Aturan hukum yang pernah mengatur tentang hubungan antara negara dan warga negara di Indonesia telah mengalami beberapa kali pergantian dan perkembangan, salah satunya adalah Undang-Undang Nomor 62 Tahun 1958. Namun undang-undang ini menunjukkan beberapa kelemahan yaitu tidak memenuhi unsur filosofis, yuridis, maupun sosiologis. Secara filosofis, Undang-Undang Nomor 62 Tahun 1958 belum sejalan dengan falsafah Pancasila karena bersifat diskriminatif dan kurang menjamin pemenuhan hak asasi dan persamaan antar warga negara. Bahkan yang terjadi dan dirasakan sampai saat ini adalah pengaruh dari Keppres yang muncul pada tanggal 8 Juli 1996, dimana Presiden Soeharto mengeluarkan Keputusan Presiden (Keppres) Nomor 56 Tahun 1996 tentang Bukti Kewarganegaraan Republik Indonesia. Pada Pasal 4 butir 2 berbunyi “Bagi warga negara Indonesia yang telah memiliki Kartu Tanda Penduduk (KTP), atau Kartu Keluarga (KK), atau Akte Kelahiran, pemenuhan kebutuhan persyaratan untuk kepentingan tertentu tersebut cukup menggunakan Kartu Tanda Penduduk, atau Kartu Keluarga (KK), atau Akte Kelahiran tersebut”, sedangkan Pasal 5 berbunyi, “Dengan berlakunya Keputusan Presiden ini, maka segala peraturan perundang-undangan yang untuk kepentingan tertentu mempersyaratkan SBKRI, dinyatakan tidak berlaku lagi”.

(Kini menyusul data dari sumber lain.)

Definition JS_DupValue (v : JSValue) (st : State) : State :=
  let st := emit (DupValue v) st in
  match v with
  | Object q => match iterators st !! q with
                | Some it => put_iterator q (MkIterator (it_count it + 1) (it_obj it) (it_kind it) (cur_record it)) st
                | None => st
                end
  | _ => st
  end.
Definition JS_FreeValue (v : JSValue) (st : State) : outcome State :=
  let st := emit (FreeValue v) st in
  match v with
  | Object q => match iterators st !! q with
                | Some it =>
                    if it_count it - 1 <=? 0 then
                      st ← js_map_iterator_finalizer q st; mret (set_iterators (delete q (iterators st)) st)
                    else mret (put_iterator q (MkIterator (it_count it - 1) (it_obj it) (it_kind it) (cur_record it)) st)
                | None => mret st
                end
  | _ => mret st
  end.

(** ** Records *)

Fixpoint find_in (key0 : JSValue) (l : list Z) (st : State) : outcome (option Z) :=
  match l with
  | [] => mret None
  | p :: l => mr ← get_rec p st; b ← js_same_value_zero (key mr) key0; if b : bool then mret (Some p) else find_in key0 l st
  end.
(** [None] is NULL. *)
Definition map_find_record (key0 : JSValue) (st : State) : outcome (option Z) :=
  h ← map_hash_key key0;
  l ← aget (hash_table st) (h .& (hash_size st - 1));
  find_in key0 l st.
(* ===== verification/MapIter.v ===== *)
(** * Traversals: clearing the map, creating and advancing iterators *)

From stdpp Require Import gmap sorting.
From S2P Require Import Prelude Sums Cutils Alloc Equality MapSet MapInv MapOps MapEdit.
#[local] Open Scope Z_scope.

Section Iter.
Context {HM : Malloc} {HU : MallocUsable}.

(** ** The next record *)

Definition first (l : list Z) : Z := match l with [] => 0 | p :: _ => p end.
Lemma next_in_spec l1 p l2 : p ∉ l1 -> next_in (l1 ++ p :: l2) p = Ret (first l2).
Proof.
  induction l1 as [|q l1 IH]; intros Hp; cbn [next_in app].
  - by rewrite Z.eqb_refl.
  - rewrite not_elem_of_cons in Hp. destruct Hp as [Hne Hp]. destruct (Z.eqb_spec q p); [congruence|]. by apply IH.
Qed.
Lemma records_next_spec E stale dying loose es cs pos st l1 p l2 : inv E stale dying loose es cs pos st -> records st = l1 ++ p :: l2 ->
  p <> 0 /\ records_next st p = Ret (first l2) /\ p ∉ l1 /\ is_Some (recs st !! p).
Proof.
  intros Hi Hl. assert (Hp : is_Some (recs st !! p)). { apply (i_mem Hi). rewrite Hl, elem_of_app. right. constructor. }
  assert (Hp0 : p <> 0). { intros ->. rewrite (i_zero Hi) in Hp. by destruct Hp. } split; [done|].
  pose proof (sorted_nodup pos _ (i_sorted Hi)) as Hnd. rewrite Hl in Hnd. apply list.NoDup_app in Hnd as (_ & Hd & _).
  assert (Hpl : p ∉ l1) by (intros Hin; apply (Hd p Hin); constructor).
  split; [|done]. unfold records_next. destruct (Z.eqb_spec p 0); [done|]. rewrite Hl. by apply next_in_spec.
Qed.
Lemma filter_out (p : Z) (l : list Z) : p ∉ l -> filter (fun q => q <> p) l = l.
Proof. intros Hp. apply filter_all_id. apply list.Forall_forall. intros q Hq ->. done. Qed.
Lemma filter_middle (p : Z) (l1 l2 : list Z) : NoDup (l1 ++ p :: l2) -> filter (fun q => q <> p) (l1 ++ p :: l2) = l1 ++ l2.
Proof.
  intros Hnd. apply list.NoDup_app in Hnd as (_ & Hd & Hnd). apply list.NoDup_cons in Hnd as [H2 _].
  rewrite list.filter_app, filter_cons. rewrite decide_False by congruence. rewrite !filter_out; [done|done|]. intros Hin. apply (Hd p Hin). constructor.
Qed.

(** ** Clearing *)

(** No key and no value is an iterator of the map. *)
Definition all_inert (st : State) : Prop := forall p mr, recs st !! p = Some mr -> empty mr = false -> inert st (key mr) /\ inert st (value mr).
Definition cleared (E : list JSValue) (es : list entry) (cs : gmap Z cursor) (pos : Z -> nat) (objects : gset Z) (st : State) : Prop :=
  others st = objects /\ inv E None None None (replicate (length es) None) cs pos st.

(** The records in front of the current one are empty. *)
Definition clearing (E : list JSValue) (es : list entry) (cs : gmap Z cursor) (pos : Z -> nat) (objects : gset Z) (n : nat) (s : State * Z * Z) : Prop :=
  let '(st, el, el1) := s in
  others st = objects /\ all_inert st /\ exists (es' : list entry) (l1 l2 : list Z), inv E None None None es' cs pos st /\ length es' = length es /\ records st = l1 ++ l2 /\
    Forall (fun p => forall mr, recs st !! p = Some mr -> empty mr = true) l1 /\ el = first l2 /\ n = length l2 /\
    match l2 with [] => True | _ :: l2 => el1 = first l2 end.

Lemma clear_done E (es es' : list entry) cs pos st : inv E None None None es' cs pos st -> length es' = length es -> Forall (fun p => forall mr, recs st !! p = Some mr -> empty mr = true) (records st) ->
  inv E None None None (replicate (length es) None) cs pos st.
Proof.
  intros Hi Hlen Hall. replace (replicate (length es) None) with es'; [done|]. symmetry. rewrite <- Hlen. apply replicate_as_elem_of. split; [done|].
  intros e He. apply list_elem_of_lookup_1 in He as [i He]. destruct e as [kv|]; [|done]. exfalso.
  destruct (i_full Hi i kv He) as (p & mr & Hp & [Hl _] & _). rewrite list.Forall_forall in Hall. rewrite (Hall p) with (mr := mr) in Hl; [done|apply (i_mem Hi); by eexists|done].
Qed.

(** The current record is deleted. *)
Lemma clear_delete E (es : list entry) cs pos objects st p l1 l2 : others st = objects -> all_inert st -> inv E None None None es cs pos st -> records st = l1 ++ p :: l2 ->
  Forall (fun q => forall mr, recs st !! q = Some mr -> empty mr = true) l1 ->
  yields (map_delete_record p st) (fun st' => others st' = objects /\ all_inert st' /\ exists (es' : list entry) (l1' : list Z), inv E None None None es' cs pos st' /\ length es' = length es /\
    records st' = l1' ++ l2 /\ Forall (fun q => forall mr, recs st' !! q = Some mr -> empty mr = true) l1').
Proof.
  intros Ho Hin Hi Hl Hall. destruct (records_next_spec _ _ _ _ _ _ _ _ _ _ _ Hi Hl) as (Hp0 & _ & Hpl & [mr Hp]).
  destruct (empty mr) eqn:He.
  - unfold map_delete_record. rewrite (get_rec_eq _ _ _ Hp). cbn [mbind outcome_bind]. rewrite He. cbn. split; [done|]. split; [done|].
    exists es, (l1 ++ [p]). split; [done|]. split; [done|]. split; [by rewrite <- app_assoc|]. apply Forall_app. split; [done|]. constructor; [|constructor]. congruence.
  - destruct (Hin p mr Hp He) as [Hk Hv]. eapply yields_mono; [by apply (delete_record_spec _ _ _ _ _ _ _ Hi Hp He)|].
    intros st1 (Hi1 & Ho1 & Hq). destruct (Hq Hk Hv) as (Hit & Hrec & Hother & Hself). split; [congruence|]. split.
    + intros x nr Hx Hex. destruct (decide (x = p)) as [->|Hne]; [rewrite (Hself nr Hx) in Hex; done|]. rewrite Hother in Hx by done.
      unfold inert. rewrite Hit. by apply (Hin x nr).
    + assert (Hall1 : forall l, (forall q, q ∈ l -> q ∈ l1 \/ q = p) -> Forall (fun q => forall mr, recs st1 !! q = Some mr -> empty mr = true) l).
      { intros l Hsub. apply list.Forall_forall. intros q Hq1 nr Hx. destruct (Hsub q Hq1) as [Hq2| ->]; [|by apply Hself].
        rewrite list.Forall_forall in Hall. apply (Hall q Hq2). rewrite <- Hother; [done|]. intros ->. done. }
      pose proof (sorted_nodup pos _ (i_sorted Hi)) as Hnd. rewrite Hl in *. rewrite filter_middle in Hrec by done.
      destruct Hrec as [Hrec|Hrec]; eexists _; [exists (l1 ++ [p])|exists l1]; (split; [exact Hi1|]; split; [apply length_insert|]).
      * rewrite <- app_assoc. split; [done|]. apply Hall1. intros q. by rewrite elem_of_app, list_elem_of_singleton.
      * split; [done|]. apply Hall1. by left.
Qed.
(* ===== verification/Limbs.v ===== *)
(** * Arrays of limbs (libbf.c)

    A natural number is an array of limbs of 64 bits, the least significant first.  An argument that is a pointer with a length is the list of
    its limbs, and a function that writes an array answers the new contents: every function reads the limb [i] of its
    operands before it writes the limb [i] of the result, so the arrays may be the same. *)

From stdpp Require Import base list.
From S2P Require Import Prelude Cutils.
#[local] Open Scope Z_scope.

Definition LIMB_LOG2_BITS : Z := 6.
Definition LIMB_BITS : Z := 64.
Definition FFT_MUL_THRESHOLD : Z := 100.
Definition DIVNORM_LARGE_THRESHOLD : Z := 50.
Definition UDIV1NORM_THRESHOLD : Z := 3.

(** [limb_t], [slimb_t] and [dlimb_t]. *)
Abbreviation limb := (wrap 64).
Abbreviation slimb := (sext 64).
Abbreviation dlimb := (wrap 128).
Abbreviation B := (2 ^ 64).

(** ** Limbs *)

(** [bf_min] at limbs. *)
Definition min_limb (a b : Z) : Z := if a <? b then a else b.

Definition clz (a : Z) : outcome Z := if a =? 0 then mret LIMB_BITS else clz64 a.
Definition ctz (a : Z) : outcome Z := if a =? 0 then mret LIMB_BITS else ctz64 a.
Definition limb_mask (start last : Z) : Z :=
  let n := last - start + 1 in
  if n =? LIMB_BITS then limb (-1) else limb (limb ((1 << n) - 1) << start).

(** ** Addition and subtraction *)

Fixpoint mp_add (op1 op2 : list Z) (carry : Z) : list Z * Z :=
  match op1, op2 with
  | v :: op1, w :: op2 =>
      let a := limb (v + w) in
      let k1 := b2z (a <? v) in
      let a := limb (a + carry) in
      let '(res, k) := mp_add op1 op2 (b2z (a <? carry) .| k1) in (a :: res, k)
  | _, _ => ([], carry)
  end.
Fixpoint mp_add_ui (tab : list Z) (b : Z) : list Z * Z :=
  match tab with
  | [] => ([], b)
  | v :: tab =>
      if b =? 0 then (v :: tab, b)
      else let a := limb (v + b) in let '(res, k) := mp_add_ui tab (b2z (a <? b)) in (a :: res, k)
  end.
Fixpoint mp_sub (op1 op2 : list Z) (carry : Z) : list Z * Z :=
  match op1, op2 with
  | v :: op1, w :: op2 =>
      let a := limb (v - w) in
      let k1 := b2z (a >? v) in
      let v := limb (a - carry) in
      let '(res, k) := mp_sub op1 op2 (b2z (v >? a) .| k1) in (v :: res, k)
  | _, _ => ([], carry)
  end.
Definition mp_neg (op2 : list Z) (carry : Z) : list Z * Z := mp_sub (replicate (length op2) 0) op2 carry.
Fixpoint mp_sub_ui (tab : list Z) (b : Z) : list Z * Z :=
  match tab with
  | [] => ([], b)
  | v :: tab =>
      let a := limb (v - b) in
      let k := b2z (a >? v) in
      if k =? 0 then (a :: tab, k) else let '(res, k) := mp_sub_ui tab k in (a :: res, k)
  end.

(** From the last limb down; the limb that was read last is the rest. *)
Fixpoint shr_loop (tab : list Z) (shift high : Z) : list Z * Z :=
  match tab with
  | [] => ([], high)
  | a :: tab => let '(res, l) := shr_loop tab shift high in ((a >> shift) .| limb (l << (LIMB_BITS - shift)) :: res, a)
  end.
Definition mp_shr (tab : list Z) (shift high : Z) : outcome (list Z * Z) :=
  _ ← c_assert ((1 <=? shift) && (shift <? LIMB_BITS));
  let '(res, l) := shr_loop tab shift high in mret (res, l .& ((1 << shift) - 1)).

(** From the last limb down. *)
Fixpoint mp_cmp (taba tabb : list Z) : Z :=
  match taba, tabb with
  | a :: taba, b :: tabb => let r := mp_cmp taba tabb in if r =? 0 then if a =? b then 0 else if a <? b then -1 else 1 else r
  | _, _ => 0
  end.
Definition mp_scan_nz (tab : list Z) : Z := b2z (existsb (fun a => negb (a =? 0)) tab).

(** ** Multiplication *)

Fixpoint mp_mul1 (taba : list Z) (b l : Z) : list Z * Z :=
  match taba with
  | [] => ([], l)
  | a :: taba => let t := dlimb (a * b + l) in let '(res, h) := mp_mul1 taba b (t >> LIMB_BITS) in (limb t :: res, h)
  end.
Fixpoint add_mul1 (tabr taba : list Z) (b l : Z) : list Z * Z :=
  match tabr, taba with
  | r :: tabr, a :: taba => let t := dlimb (a * b + l + r) in let '(res, h) := add_mul1 tabr taba b (t >> LIMB_BITS) in (limb t :: res, h)
  | _, _ => ([], l)
  end.
Definition mp_add_mul1 (tabr taba : list Z) (b : Z) : list Z * Z := add_mul1 tabr taba b 0.
Fixpoint sub_mul1 (tabr taba : list Z) (b l : Z) : list Z * Z :=
  match tabr, taba with
  | r :: tabr, a :: taba => let t := dlimb (r - a * b - l) in let '(res, h) := sub_mul1 tabr taba b (limb (- (t >> LIMB_BITS))) in (limb t :: res, h)
  | _, _ => ([], l)
  end.
Definition mp_sub_mul1 (tabr taba : list Z) (b : Z) : list Z * Z := sub_mul1 tabr taba b 0.
(** Canonical numbers. *)
Definition mant (r : bf_t) : Z := val (tab r).
Definition dy (r : bf_t) : dyadic := (mant r, expn r - 64 * len r).
Record finite_nz (r : bf_t) : Prop := {
  fin_limbs : limbs (tab r);
  fin_low : tab r !! 0%nat <> Some 0;
  fin_top : 2 ^ (64 * len r - 1) <= mant r;
  fin_len : 1 <= len r }.
Definition value_is (r : bf_t) (s : Z) (x : dyadic) : Prop := finite_nz r /\ sign r = s /\ dy_eq (dy r) x.
Definition special_is (r : bf_t) (s e : Z) : Prop := r = MkBf s e [].

(** The largest number or infinity. *)
Definition overflows_to_inf (mode s prec1 : Z) : bool :=
  (prec1 =? BF_PREC_INF) || (mode =? BF_RNDN) || (mode =? BF_RNDNA) || (mode =? BF_RNDA) || ((mode =? BF_RNDD) && (s =? 1)) || ((mode =? BF_RNDU) && (s =? 0)).

Section Spec.
Context (prec1 flags : Z) {HC : bf_context}.
Let mode := flags .& BF_RND_MASK.

Definition reliable : Prop := forall s tab n, is_Some (fst (bf_realloc s tab n)).
(** The result when an allocation failed, which happens only if the allocator refuses requests. *)
Definition refused (ret : Z) (r : bf_t) : Prop := ret = BF_ST_MEM_ERROR /\ special_is r 0 BF_EXP_NAN /\ ~ reliable.

Definition overflowed (s ret : Z) (r : bf_t) : Prop :=
  if overflows_to_inf mode s prec1 then ret = BF_ST_OVERFLOW .| BF_ST_INEXACT /\ special_is r s BF_EXP_INF
  else refused ret r \/ ret = BF_ST_OVERFLOW .| BF_ST_INEXACT /\ value_is r s (2 ^ prec1 - 1, e_max flags - prec1).
Inductive kind : Set := KNan | KInf | KZero | KNum.
#[export] Instance kind_eq_dec : EqDecision kind.
Proof. solve_decision. Defined.
Definition kind_of (a : bf_t) : kind := if bf_is_nan a then KNan else if expn a =? BF_EXP_INF then KInf else if bf_is_zero a then KZero else KNum.
(** Canonical values, of less than [2 ^ 46] bits. *)
Record bf_ok (a : bf_t) : Prop := {
  ok_sign : 0 <= sign a <= 1;
  ok_kind : if decide (kind_of a = KNum) then finite_nz a /\ len a <= 2 ^ 40 /\ - 2 ^ 60 <= expn a <= 2 ^ 60 else tab a = [] }.
Record op_args (prec1 flags : Z) : Prop := {
  oa_flags : valid_flags flags;
  oa_prec : 1 <= prec1 <= BF_PREC_INF;
  oa_sub : prec1 = BF_PREC_INF -> flags .& BF_FLAG_RADPNT_PREC = 0 -> is_subnormal flags = false }.

Lemma op_round_args prec1 flags E : op_args prec1 flags -> - 2 ^ 62 <= E <= 2 ^ 62 -> round_args prec1 flags E.
Proof. intros [H1 H2 H3] HE. split; [done|lia|done|done|lia]. Qed.

Lemma above_frac N D e N' D' e' f : 0 < D -> 0 < D' -> dy_eq (N * D', e) (N' * D, e') -> above N D e f -> above N' D' e' f.
Proof.
  intros HD HD' H. pose proof (frac_scale _ _ _ _ _ _ f HD HD' H) as Hf. unfold above. assert (0 < 2 ^ Z.max 0 (f - e) /\ 0 < 2 ^ Z.max 0 (f - e')) as [Hp Hp'] by (split; apply Z.pow_pos_nonneg; lia).
  set (x := N * _) in *. set (y := D * _) in *. set (x' := N' * _) in *. set (y' := D' * _) in *. assert (0 < y) by (by apply Z.mul_pos_pos). assert (0 < y') by (by apply Z.mul_pos_pos). nia.
Qed.
Lemma correctly_rounded_frac {HC : bf_context} prec1 flags s N D e N' D' e' ret r : 0 < D -> 0 < D' -> dy_eq (N * D', e) (N' * D, e') ->
  correctly_rounded prec1 flags s N D e ret r -> correctly_rounded prec1 flags s N' D' e' ret r.
Proof.
  intros HD HD' H (E & [H1 H2] & H3). exists E. split; [|exact (rounded_frac _ _ _ _ _ _ _ _ _ _ _ _ _ HD HD' H H3)]. split; [exact (above_frac _ _ _ _ _ _ _ HD HD' H H1)|]. intros Ha. apply H2. apply symmetry in H. exact (above_frac _ _ _ _ _ _ _ HD' HD H Ha).
Qed.
Lemma exponent_binade m e : 0 < m -> in_binade m 1 e (exponent m e).
Proof.
  intros Hm. pose proof (Z.log2_nonneg m). pose proof (Z.log2_spec m Hm) as Hl. unfold in_binade, above, exponent. rewrite !Z.mul_1_l.
  replace (e + Z.log2 m + 1 - 1 - e) with (Z.log2 m) by lia. replace (e + Z.log2 m + 1 - e) with (Z.succ (Z.log2 m)) by lia.
  rewrite (Z.max_r 0 (Z.log2 m)), (Z.max_r 0 (Z.succ _)), !Z.max_l by lia. change (2 ^ 0) with 1. lia.
Qed.

(** Values that are not numbers have no limbs. *)
Lemma kind_cases a : bf_ok a -> match kind_of a with
  | KNan => expn a = BF_EXP_NAN /\ tab a = [] | KInf => expn a = BF_EXP_INF /\ tab a = [] | KZero => expn a = BF_EXP_ZERO /\ tab a = []
  | KNum => finite_nz a /\ len a <= 2 ^ 40 /\ - 2 ^ 60 <= expn a <= 2 ^ 60 end.
Proof.
  intros [_ H]. destruct (decide (kind_of a = KNum)) as [E|E]; [by rewrite E|]. revert E. unfold kind_of, bf_is_nan, bf_is_zero. destruct (Z.eqb_spec (expn a) BF_EXP_NAN); [done|].
  destruct (Z.eqb_spec (expn a) BF_EXP_INF); [done|]. destruct (Z.eqb_spec (expn a) BF_EXP_ZERO); done.
Qed.

(** ** Comparison *)

(** The order of two dyadic numbers. *)
Definition z_cmp (x y : Z) : Z := if x =? y then 0 else if x <? y then -1 else 1.
Definition dy_cmp (x y : dyadic) : Z := let e := Z.min (snd x) (snd y) in z_cmp (fst x * 2 ^ (snd x - e)) (fst y * 2 ^ (snd y - e)).

Lemma z_cmp_scale x y k : 0 < k -> z_cmp (x * k) (y * k) = z_cmp x y.
Proof. intros. unfold z_cmp. destruct (Z.eqb_spec (x * k) (y * k)), (Z.eqb_spec x y), (Z.ltb_spec (x * k) (y * k)), (Z.ltb_spec x y); try done; nia. Qed.
Lemma dy_cmp_at e m1 e1 m2 e2 : e <= e1 -> e <= e2 -> dy_cmp (m1, e1) (m2, e2) = z_cmp (m1 * 2 ^ (e1 - e)) (m2 * 2 ^ (e2 - e)).
Proof.
  intros H1 H2. unfold dy_cmp. cbn [fst snd]. set (m := Z.min e1 e2). assert (e <= m /\ m <= e1 /\ m <= e2) as (Hm & Hm1 & Hm2) by lia. clearbody m.
  replace (e1 - e) with (e1 - m + (m - e)) by lia. replace (e2 - e) with (e2 - m + (m - e)) by lia. rewrite !(Z.pow_add_r 2 _ (m - e)) by lia. rewrite !Z.mul_assoc, z_cmp_scale; [done|apply Z.pow_pos_nonneg; lia].
Qed.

Surat Bukti Kewarganegaraan Republik Indonesia atau biasa disingkat SBKRI adalah kartu identitas yang menyatakan bahwa pemiliknya adalah warganegara Republik Indonesia. Walaupun demikian, SBKRI hanya diberikan kepada warganegara Indonesia keturunan, terutama keturunan Tionghoa. Kepemilikan SBKRI adalah salah satu syarat yang harus dipenuhi seseorang untuk mengurus berbagai keperluan, seperti kartu tanda penduduk (KTP), memasuki dunia pendidikan, permohonan paspor, pendaftaran Pemilihan Umum, sampai menikah dan meninggal dunia dan lain-lain. Hal ini dianggap oleh banyak pihak sebagai perlakuan diskriminatif dan sejak Orde Reformasi telah dihapuskan, walaupun dalam prakteknya masih diterapkan di berbagai daerah.

  • Terorisme negara adalah serangkaian kampanye yang didukung oleh negara untuk menciptakan ketakutan mendalam dan luas di masyarakat. Tujuan daripada terorisme negara itu sendiri adalah mengembangkan ketakutan yang lebih besar di kalangan penduduk sehingga mereka merasa hal serupa bisa terjadi pada mereka kapan saja. Pernyataan ini kami kutip dari artikel ”Kapok Jadi NonPri: Terorisme Negara dan Isu Rasial” yang ditulis oleh Ariel Heryanto. Kami menyetujui pendapat ini karena fakta memang menunjukkan demikian. Contohnya, kasus kerusuhan Mei 1998. Dilihat dari kejadian tersebut yang sampai sekarang masih terus diselidiki dan hasil penyelidikan menunjukkan bahwa ada campur tangan negara dalam peristiwa tersebut. Dampak yang ada tidak hanya dialami oleh warga Indonesia keturunan Tionghoa sebagai korban terorisme negara tetapi juga warga negara Indonesia yang lain. Warga Tionghoa mengalami trauma yang cukup berat sehingga beberapa di antara warga Indonesia keturunan Tionghoa mengalami krisis kepercayaan, beban psikologis hingga hilangnya rasa saling menghargai. Warga Indonesia yang lain mengalami dampak berupa kekacauan ekonomi (pada saat itu) dan juga hilangnya rasa saling menghargai. Dilihat dari penjelasan di atas, negara ikut andil dalam perpecahan kesatuan NKRI dan sumber penyebab ketakutan yang membekas bagi rakyat Indonesia. Realita menunjukkan bahwa negara, yang selama ini kita anggap sebagai salah satu alat pemersatu bangsa dan menjadi pihak yang netral, ikut juga dalam proses perpecahan bangsa. Proses perpecahan ini berlangsung sedikit demi sedikit tapi pasti.

Dengan melihat 3 hal di atas kita menyadari bahwa perbedaan etnis sudah dan akan selalu ada, Namun itu bukan menjadi suatu penyebab disintegrasi dan diskriminasi tetapi justru perbedaan itu dihayati sebagai sebuah kekayaan yang mempersatukan bangsa Indonesia. Sebuah bagian dari keanekaragaman yang turut membentuk budaya dan corak bangsa.

Lalu apa yang akan kita lakukan sebagai masyarakat dalam penghayatan ini????? Mari kita diskusikan bersama di kelas.